Drei Tage und drei Nächte hatten sie mit den Schrecken des Hungers, des Durstes und des Todes zu kämpfen, ohne daß ihnen auch nur ein einziges mal ein Tropfen Wasser oder ein Stück Brod gereicht wurde. Was das heißt, wenn in der unmittelbarsten Nähe Berge von Lebensmitteln aufgehäuft sind, wenn es nur der Durchbrechung einer dünnen Wand bedarf, um Luft, Licht und Ueberfluß zu haben, das können sich meine Leser schwerlich vorstellen. Die alten Griechen erzählen in ihrer wunderlichen Götterlehre von König Tantalus, welcher auf einem Borne süßen Wassers schwamm und doch niemals seinen brennenden Durst löschen konnte, weil die Wellen stets zurückwichen, noch ehe seine Lippen dieselben berührten. Fruchtbeladene Zweige bogen sich einladend über das krystallhelle Wasser und reizten seinen Hunger noch mehr; aber wenn er seine Hand ausstreckte, um sie zu brechen, dann schnellten sie tückischer Weise in die Höhe und vermehrten so seine Qualen, die auch bei uns sprichwörtlich geworden sind.
Aehnliches empfanden die drei in der Kajüte eingesperrten Personen. Die Hoffnung, das Gottvertrauen, welche sie einen Augenblick beseelt hatten, verschwanden mehr und mehr; Abspannung und Verzweiflung traten an die Stelle.
Wir wollen einen letzten Versuch machen, sprach Veronika in der vierten Nacht; ob wir Hungers sterben oder unter ihren Messern fallen, das macht keinen Unterschied, es kürzt nur die Qual ab. Komm, Babette, wir wollen versuchen, die Thüre mit Gewalt zu öffnen.

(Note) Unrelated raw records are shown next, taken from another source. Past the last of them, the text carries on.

Lemma col_sums_unit_column n j :
  (j < n)%nat -> col_sums 1 (unit_column n j) = [1].
Proof.
  intros Hj. unfold unit_column, col_sums.
  assert (G : forall s m,
            fold_right vadd (zeros 1)
              (map (fun i => [if (i =? j)%nat then 1 else 0]) (seq s m))
            = [if ((s <=? j) && (j <? s + m))%nat then 1 else 0]).
  { intros s m. revert s.
    induction m as [|m IH]; intros s; cbn -[Nat.leb Nat.ltb Nat.eqb].
    - replace (j <? s + 0)%nat with (j <? s)%nat by (f_equal; lia).
      destruct (Nat.leb_spec s j), (Nat.ltb_spec j s); simpl; auto; lia.
    - rewrite IH. cbn -[Nat.leb Nat.ltb Nat.eqb]. f_equal.
      destruct (Nat.eqb_spec s j), (Nat.leb_spec s j), (Nat.leb_spec (S s) j),
        (Nat.ltb_spec j (S (s + m))), (Nat.ltb_spec j (s + S m));
        cbn [andb]; try lia; ring. }
  rewrite G. simpl.
  destruct (Nat.ltb_spec j n); [reflexivity | lia].
Qed.

Lemma normalize_unit_column n j :
  (j < n)%nat -> normalize 1 (unit_column n j) = unit_column n j.
Proof.
  intros Hj. unfold normalize. rewrite col_sums_unit_column by exact Hj.
  unfold unit_column. rewrite map_map. apply map_ext.
  intros i. simpl. f_equal. field.
Qed.

(** The right-hand side for a target that is the source [j]. *)
Lemma correlation_table_column io is_ j o s :
  nth_error (combine io is_) j = Some (o, s) ->
  correlation_table io is_ [o] [s]
  = map (fun r => [nth j r 0]) (correlation_table io is_ io is_).
Proof.
  intros Hj. unfold correlation_table. rewrite map_map.
  apply map_ext. intros a. simpl. f_equal.
  set (g := fun b : R * R =>
              power_function_correlation (fst a) (snd a) (fst b) (snd b)).
  assert (Lj : (j < List.length (combine io is_))%nat)
    by (apply nth_error_Some; congruence).
  rewrite (nth_indep _ 0 (g (0, 0))) by (now rewrite length_map).
  rewrite map_nth.
  rewrite (nth_error_nth _ _ (0, 0) Hj). reflexivity.
Qed.

(** The correlation of a profile with itself is positive, so a single
    source gives a nonsingular system. *)
Lemma self_correlation_positive o s :
  0 < o -> 0 < s < 289 / 1000 -> 0 < power_function_correlation o s o s.
Proof.
  intros Ho Hs. unfold power_function_correlation.
  pose proof (ExpFacts.exp_above_minus_half s Hs) as E.
  set (e := std_to_exp1 s) in *.
  rewrite Rmax_left by lra.
  apply Rdiv_lt_0_compat.
  - apply Rmult_lt_0_compat; [apply Rmult_lt_0_compat; lra|].
    unfold Rpower. apply exp_pos.
  - apply Rmult_lt_0_compat; lra.
Qed.

Lemma nonsingular_1 a : a <> 0 -> nonsingular [[a]].
Proof.
  intros Ha v Lv Hv. simpl in Lv.
  destruct v as [|x [|y v]]; try discriminate.
  specialize (Hv [a] (or_introl eq_refl)). simpl in Hv.
  unfold zeros. simpl. f_equal.
  assert (E : a * x = 0) by lra.
  apply Rmult_integral in E. destruct E; [contradiction | assumption].
Qed.

Lemma nth_map_seq {T : Type} (f : nat -> T) d n : forall s i,
  (i < n)%nat -> nth i (map f (seq s n)) d = f (s + i)%nat.
Proof.
  induction n as [|n IH]; intros s [|i] H; simpl; try lia.
  - f_equal. lia.
  - rewrite IH by lia. f_equal. lia.
Qed.

Lemma nth_unit_column n j i :
  (i < n)%nat -> nth i (unit_column n j) [] = [if (i =? j)%nat then 1 else 0].
Proof.
  intros Hi. unfold unit_column.
  now rewrite nth_map_seq by exact Hi.
Qed.

(** *** Two sources with one std *)

Lemma nonsingular_2 a11 a12 a21 a22 :
  a11 * a22 - a12 * a21 <> 0 -> nonsingular [[a11; a12]; [a21; a22]].
Proof.
  intros Hd v Lv Hv. simpl in Lv.
  destruct v as [|x [|y [|z v]]]; try discriminate.
  pose proof (Hv [a11; a12] (or_introl eq_refl)) as H1.
  pose proof (Hv [a21; a22] (or_intror (or_introl eq_refl))) as H2.
  simpl in H1, H2.
  assert (Ex : (a11 * a22 - a12 * a21) * x = 0).
  { replace ((a11 * a22 - a12 * a21) * x)
      with (a22 * (a11 * x + (a12 * y + 0)) - a12 * (a21 * x + (a22 * y + 0)))
      by ring.
    rewrite H1, H2. ring. }
  assert (Ey : (a11 * a22 - a12 * a21) * y = 0).
  { replace ((a11 * a22 - a12 * a21) * y)
      with (a11 * (a21 * x + (a22 * y + 0)) - a21 * (a11 * x + (a12 * y + 0)))
      by ring.
    rewrite H1, H2. ring. }
  apply Rmult_integral in Ex, Ey.
  destruct Ex as [Ex | ->]; [contradiction|].
  destruct Ey as [Ey | ->]; [contradiction|].
  reflexivity.
Qed.

(** The solve on a nonsingular system of two equations returns the
    solution of the system. *)
Lemma linalg_solve_2 a11 a12 a21 a22 b1 b2 y1 y2 :
  nonsingular [[a11; a12]; [a21; a22]] ->
  a11 * y1 + a12 * y2 = b1 -> a21 * y1 + a22 * y2 = b2 ->
  linalg_solve 1 [[a11; a12]; [a21; a22]] [[b1]; [b2]] = Ok [[y1]; [y2]].
Proof.
  intros Hns E1 E2.
  set (A := [[a11; a12]; [a21; a22]]) in *. set (B := [[b1]; [b2]]).
  assert (Hwf : well_formed 2 1 (combine A B)) by (repeat constructor).
  destruct (gauss_complete 2 1 (combine A B) Hwf eq_refl Hns) as [X G].
  unfold linalg_solve. change (List.length A) with 2%nat. rewrite G. f_equal.
  destruct (gauss_shape 2 1 _ X Hwf eq_refl G) as [LX RX].
  apply (solution_unique 2 1 A); auto; [repeat constructor|].
  intros r c Hr.
  assert (Hc : forall c' (u v : R), col (S c') [[u]; [v]] = [0; 0])
    by (intros c' u v; unfold col; simpl; now destruct c').
  destruct Hr as [<- | [<- | []]].
  - pose proof (gauss_sound 2 1 _ X Hwf eq_refl G ([a11; a12], [b1]) c
                  (or_introl eq_refl)) as Sd.
    cbn [fst snd] in Sd. rewrite Sd.
    destruct c as [|c]; [simpl; lra|].
    rewrite Hc. simpl. destruct c; ring.
  - pose proof (gauss_sound 2 1 _ X Hwf eq_refl G ([a21; a22], [b2]) c
                  (or_intror (or_introl eq_refl))) as Sd.
    cbn [fst snd] in Sd. rewrite Sd.
    destruct c as [|c]; [simpl; lra|].
    rewrite Hc. simpl. destruct c; ring.
Qed.

Lemma Rpower_below_one x y : 0 < x < 1 -> 0 < y -> Rpower x y < 1.
Proof.
  intros Hx Hy. unfold Rpower. rewrite <- exp_0. apply exp_increasing.
  assert (L : ln x < 0) by (rewrite <- ln_1; apply ln_increasing; lra).
  nra.
Qed.

Lemma Rpower_of_one e : Rpower 1 e = 1.
Proof. unfold Rpower. now rewrite ln_1, Rmult_0_r, exp_0. Qed.

Lemma Rpower_swap x y e :
  0 < x -> 0 < y -> Rpower (y / x) (- e) = Rpower (x / y) e.
Proof.
  intros Hx Hy. unfold Rpower. f_equal.
  unfold Rdiv. rewrite !ln_mult, !ln_Rinv; auto using Rinv_0_lt_compat.
  ring.
Qed.

(** The correlation of two profiles with one std, at the offsets
    [a <= b], in either order. *)
Lemma correlation_one_std a b s :
  0 < a -> a <= b ->
  power_function_correlation a s b s
  = (std_to_exp1 s + 1) * (std_to_exp1 s + 1) * Rpower (a / b) (std_to_exp1 s)
    / ((std_to_exp1 s + std_to_exp1 s + 1) * b)
  /\ power_function_correlation b s a s
     = (std_to_exp1 s + 1) * (std_to_exp1 s + 1) * Rpower (a / b) (std_to_exp1 s)
       / ((std_to_exp1 s + std_to_exp1 s + 1) * b).
Proof.
  intros Ha Hab. unfold power_function_correlation.
  set (e := std_to_exp1 s).
  destruct (Rlt_dec b a) as [C|_]; [lra|].
  rewrite (Rmax_left b a) by lra. rewrite (Rpower_swap a b e) by lra.
  split; [|reflexivity].
  rewrite (Rmax_right a b) by lra.
  destruct (Rlt_dec a b) as [L|L]; [reflexivity|].
  assert (E : a = b) by lra. subst b.
  replace (a / a) with 1 by (field; lra).
  now rewrite !Rpower_of_one.
Qed.

(** Two sources with one std at two different steps give a nonsingular
    correlation matrix. *)
Lemma two_steps_nonsingular t1 t2 s :
  0 < t1 < t2 -> 0 < s < 289 / 1000 ->
  nonsingular (correlation_table [t1; t2] [s; s] [t1; t2] [s; s]).
Proof.
  intros Ht Hs.
  pose proof (ExpFacts.exp_above_minus_half s Hs) as He.
  change (correlation_table [t1; t2] [s; s] [t1; t2] [s; s])
    with [[power_function_correlation t1 s t1 s;
           power_function_correlation t1 s t2 s];
          [power_function_correlation t2 s t1 s;
           power_function_correlation t2 s t2 s]].
  apply nonsingular_2.
  destruct (correlation_one_std t1 t1 s) as [-> _]; [lra | lra|].
  destruct (correlation_one_std t2 t2 s) as [-> _]; [lra | lra|].
  destruct (correlation_one_std t1 t2 s) as [-> ->]; [lra | lra|].
  replace (t1 / t1) with 1 by (field; lra).
  replace (t2 / t2) with 1 by (field; lra).
  rewrite Rpower_of_one.
  set (e := std_to_exp1 s) in *. set (rho := Rpower (t1 / t2) e).
  assert (Hr : rho * rho * (t1 / t2) < 1).
  { replace (rho * rho * (t1 / t2)) with (Rpower (t1 / t2) (e + e + 1)).
    - apply Rpower_below_one; [|lra].
      split; [apply Rdiv_lt_0_compat; lra|].
      apply (Rmult_lt_reg_r t2); [lra|].
      unfold Rdiv. rewrite Rmult_assoc, Rinv_l by lra. lra.
    - rewrite !Rpower_plus, Rpower_1; [reflexivity|].
      apply Rdiv_lt_0_compat; lra. }
  assert (Hr' : rho * rho * t1 < t2).
  { apply (Rmult_lt_compat_r t2) in Hr; [|lra].
    replace (rho * rho * (t1 / t2) * t2) with (rho * rho * t1) in Hr
      by (field; lra).
    lra. }
  apply Rgt_not_eq.
  replace ((e + 1) * (e + 1) * 1 / ((e + e + 1) * t1)
           * ((e + 1) * (e + 1) * 1 / ((e + e + 1) * t2))
           - (e + 1) * (e + 1) * rho / ((e + e + 1) * t2)
             * ((e + 1) * (e + 1) * rho / ((e + e + 1) * t2)))
    with ((e + 1) * (e + 1) * ((e + 1) * (e + 1))
          / ((e + e + 1) * (e + e + 1) * t1 * (t2 * t2))
          * (t2 - rho * rho * t1))
    by (field; repeat split; lra).
  apply Rmult_lt_0_compat; [|lra].
  apply Rdiv_lt_0_compat.
  - repeat apply Rmult_lt_0_compat; lra.
  - repeat apply Rmult_lt_0_compat; lra.
Qed.

(** With two sources of one std, the raw solution for a target of this
    std at the step of the later source or after it uses the later source
    only. *)
Lemma later_target_solution t1 t2 t3 s :
  0 < t1 < t2 -> t2 <= t3 -> 0 < s < 289 / 1000 ->
  linalg_solve 1 (correlation_table [t1; t2] [s; s] [t1; t2] [s; s])
    (correlation_table [t1; t2] [s; s] [t3] [s])
  = Ok [[0]; [Rpower (t2 / t3) (std_to_exp1 s) * (t2 / t3)]]
  /\ 0 < Rpower (t2 / t3) (std_to_exp1 s) * (t2 / t3).
Proof.
  intros Ht Ht3 Hs.
  pose proof (ExpFacts.exp_above_minus_half s Hs) as He.
  pose proof (two_steps_nonsingular t1 t2 s Ht Hs) as Hns.
  split.
  - change (correlation_table [t1; t2] [s; s] [t1; t2] [s; s])
      with [[power_function_correlation t1 s t1 s;
             power_function_correlation t1 s t2 s];
            [power_function_correlation t2 s t1 s;
             power_function_correlation t2 s t2 s]] in *.
    change (correlation_table [t1; t2] [s; s] [t3] [s])
      with [[power_function_correlation t1 s t3 s];
            [power_function_correlation t2 s t3 s]].
    apply linalg_solve_2; [exact Hns | |].
    + destruct (correlation_one_std t1 t2 s) as [-> _]; [lra | lra|].
      destruct (correlation_one_std t1 t3 s) as [-> _]; [lra | lra|].
      set (e := std_to_exp1 s) in *.
      replace (Rpower (t1 / t3) e)
        with (Rpower (t1 / t2) e * Rpower (t2 / t3) e).
      * field. repeat split; lra.
      * rewrite Rpower_mult_distr by (apply Rdiv_lt_0_compat; lra).
        f_equal. field. split; lra.
    + destruct (correlation_one_std t2 t2 s) as [-> _]; [lra | lra|].
      destruct (correlation_one_std t2 t3 s) as [-> _]; [lra | lra|].
      set (e := std_to_exp1 s) in *.
      replace (t2 / t2) with 1 by (field; lra).
      rewrite Rpower_of_one. field. repeat split; lra.
  - apply Rmult_lt_0_compat; [unfold Rpower; apply exp_pos|].
    apply Rdiv_lt_0_compat; lra.
Qed.
(** C1, at the failing input. When [LLM_MODEL_NAME] is not set the
    constructor of the engine raises, and the entry point returns the
    dictionary of its [except] branch: it has the fields [learnings] (one
    error string), [visited_urls] and [chain_of_thought] (the critical
    error), and lacks [information_map], [contradictions] and
    [source_evaluations]. *)
Theorem error_result_lacks_three_fields
        {R : Rounding} (fuel : nat) (q : str) (breadth depth : option Z)
        (auto_tune : bool) (max_depth max_breadth : Z) (budget : option Z) :
  let d := [($"learnings",
             Engine.VStrings [$"Research error: 'LLM_MODEL_NAME'"]);
            ($"visited_urls", Engine.VStrings []);
            ($"chain_of_thought",
             Engine.VStrings
               [$"Critical error in research process: 'LLM_MODEL_NAME'"])] in
  Api.deep_research unit Offline.providers fuel tt q breadth depth
                    auto_tune max_depth max_breadth budget = Engine.Done d /\
  Engine.has_key $"learnings" d = true /\
  Engine.has_key $"visited_urls" d = true /\
  Engine.has_key $"chain_of_thought" d = true /\
  Engine.has_key $"information_map" d = false /\
  Engine.has_key $"contradictions" d = false /\
  Engine.has_key $"source_evaluations" d = false.
Proof.
  cbv zeta. repeat split; reflexivity.
Qed.

(** ** The recursion of the engine *)

Section EngineFacts.
Context {R : Rounding}.
Variable World : Type.
Variable P : Engine.Providers World.
Import Engine.

Lemma quiet_ret {A} (a : A) : quiet (World := World) (ret a).
Proof. intros st. split; [discriminate | reflexivity]. Qed.

Lemma quiet_raise {A} (e : exn) : quiet (World := World) (A := A) (raise e).
Proof. intros st. split; [discriminate | reflexivity]. Qed.

Lemma quiet_get : quiet (World := World) get.
Proof. intros st. split; [discriminate | reflexivity]. Qed.

Lemma quiet_modify (f : State World -> State World) :
  (forall st, iteration_calls (f st) = iteration_calls st) ->
  quiet (modify f).
Proof. intros H st. split; [discriminate | apply H]. Qed.

Lemma quiet_lift_res {A} (r : res A) : quiet (World := World) (lift_res r).
Proof. destruct r; [apply quiet_ret | apply quiet_raise]. Qed.

Lemma quiet_bind {A B} (c : M World A) (k : A -> M World B) :
  quiet c -> (forall a, quiet (k a)) -> quiet (bind c k).
Proof.
  intros Hc Hk st. unfold bind. specialize (Hc st).
  destruct (c st) as [[a | e |] st']; cbn [fst snd] in *.
  - destruct Hc as [_ Hc]. rewrite <- Hc. apply Hk.
  - split; [discriminate | apply Hc].
  - destruct Hc as [Hc _]. now contradiction Hc.
Qed.

Lemma quiet_try_except {A} (c : M World A) (h : exn -> M World A) :
  quiet c -> (forall e, quiet (h e)) -> quiet (try_except c h).
Proof.
  intros Hc Hh st. unfold try_except. specialize (Hc st).
  destruct (c st) as [[a | e |] st']; cbn [fst snd] in *.
  - split; [discriminate | apply Hc].
  - destruct Hc as [_ Hc]. rewrite <- Hc. apply Hh.
  - destruct Hc as [Hc _]. now contradiction Hc.
Qed.

Lemma quiet_for_each {A} (l : list A) (body : A -> M World unit) :
  (forall x, quiet (body x)) -> quiet (for_each l body).
Proof.
  intros H. induction l as [| x l IH]; cbn [for_each].
  - apply quiet_ret.
  - apply quiet_bind; [apply H | intros _; exact IH].
Qed.
(** * The ngtsc translator: output-AST to TypeScript-AST lowering

    A shallow embedding of
    [packages/compiler-cli/src/ngtsc/translator/src/translator.ts].

    The visitor class [ExpressionTranslatorVisitor] is embedded as a pair of
    mutually recursive functions over the output AST of [@angular/compiler],
    written in a state-and-exception monad: the state is the visitor
    instance (its [imports] collaborator and its [externalSourceFiles] map)
    together with a log of the calls made to the outside world.

    Conventions.
    - The [typescript] factory ([ts.createBinary], [ts.createParen], ...) is
      an external library.  Each factory call is embedded as the node it
      builds, the parentheses included that the factory puts on its own
      account around an operand, a condition, a callee, a receiver, a class
      to instantiate and the expression of an expression statement (see
      "The parentheses the factory adds" in module [ts]).  The elements of
      a list (arguments, array elements, property values, initializers) and
      the two branches of a conditional are wrapped by the factory only
      when they are comma sequences, which the translator never builds;
      they are embedded as they are.  The text range and the flags the
      factory gives a node are not part of a node here.
    - [ts.Node] objects are mutable in the source ([ts.setSourceMapRange],
      [ts.addSyntheticLeadingComment]).  Here a node is a value carrying its
      source-map range and its synthetic leading comments, and the two
      mutators return the updated node.  Every node the translator mutates
      is one it has just built or just received from a child visit, so the
      value reading agrees with the source except for a [WrappedNodeExpr]
      whose wrapped node is visited more than once.
    - Classes and methods of [@angular/compiler], [./context] and
      [./import_manager] are not part of the translated file; their shape is
      taken from the way the translator uses them, and their behaviour is a
      parameter of the development unless stated otherwise. *)

From stdpp Require Import base option list gmap strings.
From Stdlib Require Import ZArith String Ascii Lia.

Local Open Scope string_scope.
Local Open Scope list_scope.
Local Open Scope Z_scope.

(* ===================================================================== *)
(** * The TypeScript side *)
(* ===================================================================== *)

Module ts.

(** [ts.ScriptTarget] without [JSON], as the translator's signature has
    it.  [ScriptTarget_value] is the numeric value of each member, which
    is what [<] and [>=] compare in the source. *)
Inductive ScriptTarget : Type :=
| ES3 | ES5 | ES2015 | ES2016 | ES2017 | ES2018 | ES2019 | ES2020 | ESNext.

Definition ScriptTarget_value (t : ScriptTarget) : Z :=
  match t with
  | ES3 => 0 | ES5 => 1 | ES2015 => 2 | ES2016 => 3 | ES2017 => 4
  | ES2018 => 5 | ES2019 => 6 | ES2020 => 7 | ESNext => 99
  end.

(** [ts.ScriptTarget[t]]: the reverse mapping of the numeric enum.
    [ESNext] and [Latest] share the value 99 and the later member wins. *)
Definition ScriptTarget_name (t : ScriptTarget) : string :=
  match t with
  | ES3 => "ES3" | ES5 => "ES5" | ES2015 => "ES2015" | ES2016 => "ES2016"
  | ES2017 => "ES2017" | ES2018 => "ES2018" | ES2019 => "ES2019"
  | ES2020 => "ES2020" | ESNext => "Latest"
  end.
(* ===================================================================== *)
(** ** The matcher and the texts a pattern stands for *)
(* ===================================================================== *)

Lemma star_sound (p : N -> bool) (k : text -> option text) (s r : text) :
  star p k s = Some r ->
  exists w s', s = w ++ s' /\ Forall (fun c => p c = true) w /\ k s' = Some r.
Proof.
  induction s as [|c s IH]; simpl.
  - intros H. by exists [], [].
  - destruct (p c) eqn:Hp.
    + destruct (star p k s) as [r'|] eqn:E.
      * intros [= ->]. destruct (IH eq_refl) as (w & s' & -> & Hw & Hk).
        exists (c :: w), s'. repeat split; [by constructor | done].
      * intros H. by exists [], (c :: s).
    + intros H. by exists [], (c :: s).
Qed.

Lemma match_here_sound (pat : pattern) :
  forall s r, match_here pat s = Some r -> exists m, s = m ++ r /\ lang pat m r.
Proof.
  induction pat as [|it pat IH]; intros s r; simpl.
  - intros [= ->]. exists []. split; [done | constructor].
  - destruct it as [l | p |].
    + destruct (startswith l s) eqn:E; [| done]. intros H.
      destruct (IH _ _ H) as (m & Hm & Hl).
      exists (l ++ m). split; [| by constructor].
      rewrite <- app_assoc, <- Hm. by apply startswith_drop.
    + intros H. destruct (star_sound _ _ _ _ H) as (w & s' & -> & Hw & Hk).
      destruct (IH _ _ Hk) as (m & -> & Hl).
      exists (w ++ m). split; [by rewrite app_assoc | by constructor].
    + destruct (at_end s) eqn:E; [| done]. intros H.
      destruct (IH _ _ H) as (m & -> & Hl).
      exists m. split; [done | by constructor].
Qed.

Lemma match_here_suffix (pat : pattern) (s r : text) :
  match_here pat s = Some r ->
  length r <= length s /\ drop (length s - length r) s = r.
Proof.
  intros (m & -> & _)%match_here_sound. rewrite length_app.
  replace (length m + length r - length r) with (length m) by lia.
  split; [lia | apply drop_app_length].
Qed.

Lemma lang_app_inv (p1 p2 : pattern) :
  forall m r, lang (p1 ++ p2) m r ->
  exists m1 m2, m = m1 ++ m2 /\ lang p1 m1 (m2 ++ r) /\ lang p2 m2 r.
Proof.
  induction p1 as [|it p1 IH]; intros m r H; simpl in H.
  - exists [], m. repeat split; [constructor | done].
  - inversion H as [| l pat m' r' Hl | p pat w m' r' Hw Hl | pat m' r' He Hl];
      subst; destruct (IH _ _ Hl) as (m1 & m2 & -> & H1 & H2).
    + exists (l ++ m1), m2. rewrite app_assoc. repeat split; [by constructor | done].
    + exists (w ++ m1), m2. rewrite app_assoc. repeat split; [by constructor | done].
    + exists m1, m2. repeat split; [| done].
      constructor; [by rewrite app_assoc | done].
Qed.







(** A pattern that is found leaves its replacement in the result. *)
Lemma sub_puts_replacement (pat : pattern) (repl s : text) (i : nat) :
  is_found (search_from pat s i) = true ->
  exists a b, sub pat repl s = a ++ repl ++ b.
Proof.
  revert i. induction s as [|c s IH]; intros i; unfold sub; simpl.
  - destruct (match_here pat []); [| done]. intros _.
    exists [], []. by rewrite app_nil_r.
  - destruct (match_here pat (c :: s)) as [rest|] eqn:E.
    + intros _. destruct (length (c :: s) - length rest) eqn:En.
      * simpl in En. rewrite En. by exists [], (c :: sub_from pat repl s 0).
      * simpl in En. rewrite En. by exists [], (sub_from pat repl s n).
    + intros H. destruct (IH _ H) as (a & b & Hs).
      exists (c :: a), b. unfold sub in Hs. by rewrite Hs.
Qed.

Babette war einverstanden und nun drückten sie mit vereinten Kräften gegen die Thüre, aber sie überzeugten sich bald, daß aus diesem Wege nichts auszurichten war.
Veronika hatte ein Messer und begann deßhalb hineinzubohren; aber das Holz war sehr hart und widerstand dem Messer. Babette suchte indessen in allen Winkeln nach einem tauglichen Werkzeuge umher. Auf einem Kasten fand sie einen Bohrer und eine kleine Stoßsäge, welche Cornelius Schwerdtlein wegzunehmen vergessen hatte.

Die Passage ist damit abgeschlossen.